The label 'Ealing' commonly refers to films produced by Michael Balcon after he took over the studio in 1938 - but he inherited a going concern from Basil Dean, whose company built the studio at the start of the decade to exploit the new medium of talking pictures. It was Dean who put the celebrated slogan 'The Studio with the Team Spirit' up on the studio wall, and who first used the end title, 'A British Picture Made and Recorded at Ealing Studios', set against a Union Flag background. So there are definite continuities - not least in the production of comedy.
As well as launching the two profitable comedy series with Formby (who continued into the Balcon period) and with Fields, Dean gave a chance to a young director, Carol Reed, who had worked for him in the theatre. Reed, who left Ealing shortly before Balcon took over, is best remembered for post-war noir films like Odd Man Out and The Third Man, but his early work has an attractive light touch. His first film, Midshipman Easy from 1935, is released in Volume 2 of Ealing Rarities, and his sixth, Penny Paradise (1938), in Volume 1. Each film in itself makes the set worth acquiring, quite apart from the bonus of the other three films that are thrown in (and Brief Ecstasy, in Volume 2, is essential viewing in its own right).

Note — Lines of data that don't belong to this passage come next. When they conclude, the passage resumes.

(* ===== verification/DbNode.v ===== *)
(** * Realtime Database nodes

    Models [crates/fireemu-core-database/src/json.rs] and node.rs: the JSON value
    the adapters exchange with the core, the nodes of the tree, and the two
    conversions.  A [BTreeMap] is a [gmap]; where the code iterates one, the
    entries come in key order ([btree_map_iter]).  [build] recurses through
    [from_entries]: the recursive results are functions of the position, computed
    from the children first and applied in the order of the code. *)
From S2P Require Import Prelude Text DbKey DbPath DbNumber.
From Stdlib Require Import SpecFloat.

#[local] Set Warnings "-register-all".

(** json.rs *)
Inductive Json :=
| JNull
| JBool (b : bool)
| JNumber (n : Number)
| JString (s : text)
| JArray (items : list Json)
| JObject (m : gmap text Json).

(** [Json::object] *)
Definition json_object (entries : list (text * Json)) : Json := JObject (list_to_map (rev entries)).

Definition VALUE_KEY : text := chars ".value".
Definition SERVER_VALUE_KEY : text := chars ".sv".

Inductive Leaf := Bool (b : bool) | NumberLeaf (n : Number) | StringLeaf (s : text).

Inductive Priority := NumberPriority (n : Number) | StringPriority (s : text).

Inductive Node : Type := MkNode (content : Content) (priority : option Priority)
with Content : Type := LeafContent (l : Leaf) | Children (m : gmap text Node).

Definition content (n : Node) : Content := let 'MkNode c _ := n in c.
Definition priority (n : Node) : option Priority := let 'MkNode _ p := n in p.

Record Position := { pos_depth : Z; pos_bytes : Z }.

Inductive Format := Plain | Export.

#[global] Instance Format_eq_dec : EqDecision Format.
Proof. solve_decision. Defined.

(** ** Leaves and priorities *)

Definition type_rank (l : Leaf) : Z :=
  match l with Bool _ => 0 | NumberLeaf _ => 1 | StringLeaf _ => 2 end.

(** [false < true] *)
Definition bool_cmp (a b : bool) : comparison := Z.b2z a ?= Z.b2z b.

Definition value_cmp (a b : Leaf) : comparison :=
  match a, b with
  | Bool a, Bool b => bool_cmp a b
  | NumberLeaf a, NumberLeaf b => total_cmp a b
  | StringLeaf a, StringLeaf b => utf16_cmp a b
  | _, _ => type_rank a ?= type_rank b
  end.

Definition leaf_to_json (l : Leaf) : Json :=
  match l with Bool b => JBool b | NumberLeaf n => JNumber n | StringLeaf s => JString s end.

Definition as_leaf (p : Priority) : Leaf :=
  match p with NumberPriority n => NumberLeaf n | StringPriority s => StringLeaf s end.

Definition priority_to_json (p : Priority) : Json :=
  match p with NumberPriority n => JNumber n | StringPriority s => JString s end.

Definition priority_from_json (json : Json) : result (option Priority) DatabaseError :=
  match json with
  | JNull => Ok None
  | JNumber n => Ok (Some (NumberPriority n))
  | JString s => Ok (Some (StringPriority s))
  | JBool _ | JArray _ | JObject _ => db_err InvalidPriority
  end.

Definition compare_values (a b : option Node) : comparison :=
  match content <$> a, content <$> b with
  | None, None | Some (Children _), Some (Children _) => Eq
  | None, Some _ | Some (LeafContent _), Some (Children _) => Lt
  | Some _, None | Some (Children _), Some (LeafContent _) => Gt
  | Some (LeafContent x), Some (LeafContent y) => value_cmp x y
  end.

(** ** Reading JSON *)

Definition leaf_node (l : Leaf) : Node := MkNode (LeafContent l) None.

Definition with_priority (p : option Priority) (n : Node) : Node := MkNode (content n) p.

(** The loop of [from_entries] over the entries that are left. *)
Fixpoint from_entries_loop (entries : list (text * (Position -> result (option Node) DatabaseError)))
    (at_ : Position) (limits : Limits) (children : gmap text Node) : result (gmap text Node) DatabaseError :=
  match entries with
  | [] => Ok children
  | (key, value) :: entries =>
      match validate_key key with
      | Err e => Err e
      | Ok _ =>
          let separator := if 0 <? pos_depth at_ then 1 else 0 in
          let child_at := {| pos_depth := pos_depth at_ + 1; pos_bytes := pos_bytes at_ + separator + str_len key |} in
          match check_path_bytes (pos_bytes child_at) limits with
          | Err e => Err e
          | Ok _ =>
              match value child_at with
              | Err e => Err e
              | Ok None => from_entries_loop entries at_ limits children
              | Ok (Some child) => from_entries_loop entries at_ limits (<[key := child]> children)
              end
          end
      end
  end.

Definition from_entries (entries : list (text * (Position -> result (option Node) DatabaseError)))
    (prio : option Priority) (at_ : Position) (limits : Limits) : result (option Node) DatabaseError :=
  match from_entries_loop entries at_ limits ∅ with
  | Err e => Err e
  | Ok children =>
      if decide (children = ∅) then
        match prio with Some _ => db_err InvalidData | None => Ok None end
      else Ok (Some (MkNode (Children children) prio))
  end.

(** A [.priority] member's number is stored as a double. *)
Definition member_priority (p : Priority) : Priority :=
  match p with NumberPriority n => NumberPriority (Double (as_f64 n)) | StringPriority s => StringPriority s end.

Definition is_container (json : Json) : bool :=
  match json with JArray _ | JObject _ => true | _ => false end.

(** [from_object]; [values] is what [build] makes of the members of [map]. *)
Definition from_object (map : gmap text Json)
    (values : gmap text (Position -> result (option Node) DatabaseError))
    (at_ : Position) (limits : Limits) : result (option Node) DatabaseError :=
  if decide (is_Some (map !! SERVER_VALUE_KEY)) then db_err InvalidServerValue
  else
    match match map !! PRIORITY_KEY with
          | Some json => match priority_from_json json with
                         | Ok p => Ok (member_priority <$> p)
                         | Err e => Err e
                         end
          | None => Ok None
          end with
    | Err e => Err e
    | Ok prio =>
        match map !! VALUE_KEY with
        | Some value =>
            if negb (bool_decide (delete VALUE_KEY (delete PRIORITY_KEY map) = ∅)) || is_container value
            then db_err InvalidData
            else match values !! VALUE_KEY with
                 | None => db_err InvalidData (* not reached: the two maps have the same keys *)
                 | Some node =>
                     match node at_ with
                     | Err e => Err e
                     | Ok None => match prio with Some _ => db_err InvalidData | None => Ok None end
                     | Ok (Some n) => Ok (Some (with_priority prio n))
                     end
                 end
        | None => from_entries (btree_map_iter (delete PRIORITY_KEY values)) prio at_ limits
        end
    end.

(** The keys of an array's entries. *)
Definition index_keys {A} (items : list A) : list (text * A) :=
  imap (fun i item => (decimal (Z.of_nat i), item)) items.

Fixpoint build (limits : Limits) (json : Json) (at_ : Position) {struct json} : result (option Node) DatabaseError :=
  if max_depth limits <? pos_depth at_ then db_err PathTooDeep
  else
    match json with
    | JNull => Ok None
    | JBool b => Ok (Some (leaf_node (Bool b)))
    | JNumber n => Ok (Some (leaf_node (NumberLeaf n)))
    | JString s =>
        if max_string_bytes limits <? str_len s then db_err StringTooLong
        else Ok (Some (leaf_node (StringLeaf s)))
    | JArray items => from_entries (index_keys ((fun item => build limits item) <$> items)) None at_ limits
    | JObject map => from_object map ((fun value => build limits value) <$> map) at_ limits
    end.

Definition from_json (json : Json) (at_ : Path) (limits : Limits) : result (option Node) DatabaseError :=
  build limits json {| pos_depth := Z.of_nat (depth at_); pos_bytes := byte_len at_ |}.

(** ** Writing JSON *)

(** [key.parse::<usize>()] of a canonical index. *)
Definition parse_index (key : text) : option Z := checked usize (dec_value key).

Definition canonical_index (key : text) : bool :=
  bool_decide (key = chars "0")
  || (negb (bool_decide (key = [])) && negb (starts_with [ch "0"] key) && forallb is_ascii_digit key).

(** The loop of [array_length] over the keys. *)
Fixpoint max_index (ks : list text) (m : Z) : option Z :=
  match ks with
  | [] => Some m
  | key :: ks =>
      if negb (canonical_index key) then None
      else match parse_index key with None => None | Some i => max_index ks (Z.max m i) end
  end.

Definition array_length {A} (children : gmap text A) : option Z :=
  m ← max_index (btree_map_iter children).*1 0;
  if m <? 2 * Z.of_nat (size children) then Some (m + 1) else None.

(** The loop that fills the slots of a rendered array. *)
Definition fill_slots (items : list Json) (children : list (text * Json)) : list Json :=
  fold_left (fun items '(key, v) =>
    match parse_index key with Some i => <[Z.to_nat i := v]> items | None => items end) children items.

Fixpoint to_json (format : Format) (n : Node) : Json :=
  match n with
  | MkNode c prio =>
      let prio := match format with Plain => None | Export => prio end in
      match c with
      | LeafContent leaf =>
          match prio with
          | None => leaf_to_json leaf
          | Some p => json_object [(VALUE_KEY, leaf_to_json leaf); (PRIORITY_KEY, priority_to_json p)]
          end
      | Children m =>
          let members := (fun c => to_json format c) <$> m in
          match format with
          | Plain =>
              match array_length m with
              | Some len => JArray (fill_slots (replicate (Z.to_nat len) JNull) (btree_map_iter members))
              | None => JObject members
              end
          | Export =>
              JObject (match prio with
                       | Some p => <[PRIORITY_KEY := priority_to_json p]> members
                       | None => members
                       end)
          end
      end
  end.

Definition shallow (n : Node) : Json :=
  match content n with
  | LeafContent leaf => leaf_to_json leaf
  | Children m => JObject ((fun _ => JBool true) <$> m)
  end.

(** ** Reading nodes *)

Definition node_child (n : Node) (key : text) : option Node :=
  match content n with LeafContent _ => None | Children m => m !! key end.

Fixpoint descendant (n : Node) (ks : list text) : option Node :=
  match ks with
  | [] => Some n
  | key :: ks => match node_child n key with None => None | Some c => descendant c ks end
  end.

(** The levels of keys below a node. *)
Fixpoint node_depth (n : Node) : nat :=
  match n with
  | MkNode (LeafContent _) _ => 0
  | MkNode (Children m) _ => S (map_fold (fun _ c d => Nat.max (node_depth c) d) 0%nat m)
  end.

(** [==] on nodes: numbers by value, so that [1] equals [1.0]. *)
Definition leaf_eqb (a b : Leaf) : bool :=
  match a, b with
  | Bool a, Bool b => bool_decide (a = b)
  | NumberLeaf a, NumberLeaf b => number_eq a b
  | StringLeaf a, StringLeaf b => bool_decide (a = b)
  | _, _ => false
  end.

Definition priority_eqb (a b : option Priority) : bool :=
  match a, b with
  | None, None => true
  | Some a, Some b => leaf_eqb (as_leaf a) (as_leaf b)
  | _, _ => false
  end.

Fixpoint node_eqb (n n' : Node) : bool :=
  match n, n' with
  | MkNode c p, MkNode c' p' =>
      priority_eqb p p' &&
      match c, c' with
      | LeafContent l, LeafContent l' => leaf_eqb l l'
      | Children m, Children m' =>
          map_fold (fun k c b => b && match m' !! k with Some c' => node_eqb c c' | None => false end)
            (size m =? size m')%nat m
      | _, _ => false
      end
  end.

(** ** Induction on trees *)

Lemma node_induction (P : Node -> Prop) :
  (forall l p, P (MkNode (LeafContent l) p)) ->
  (forall m p, (forall k c, m !! k = Some c -> P c) -> P (MkNode (Children m) p)) ->
  forall n, P n.
Proof.
  intros Hleaf Hchildren n. induction n as [n IH] using (induction_ltof1 _ node_depth). unfold ltof in IH.
  destruct n as [[l|m] p]; [apply Hleaf|]. apply Hchildren. intros k c Hk. apply IH.
  cbn [node_depth]. pose proof (map_fold_max_ge node_depth m k c Hk). lia.
Qed.

Fixpoint json_depth (j : Json) : nat :=
  match j with
  | JArray items => S (foldr (fun i d => Nat.max (json_depth i) d) 0%nat items)
  | JObject m => S (map_fold (fun _ c d => Nat.max (json_depth c) d) 0%nat m)
  | _ => 0
  end.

Midshipman Easy is a period naval film, a boys' adventure story blending comedy with action. Viewers of a certain age will be startled to recognise the teenage Midshipman of the title as Hughie Green, later to be the creepy host of TV shows like Opportunity Knocks, but here he is fine, and the energy with which he and young comrades like Desmond Tester (best known for his role as the bomb victim in Hitchcock's Sabotage) defy stuffy authority and then defeat the Spaniards has absolutely the same kind of spirit as Hue And Cry (1947): an early example of 'official' Ealing Comedy by members of Michael Balcon's team (T.E.B. Clarke as writer, Charles Crichton as director) in which a gang of boys triumphantly overcome London crooks. It makes you wonder if they might have drawn on Midshipman Easy for inspiration.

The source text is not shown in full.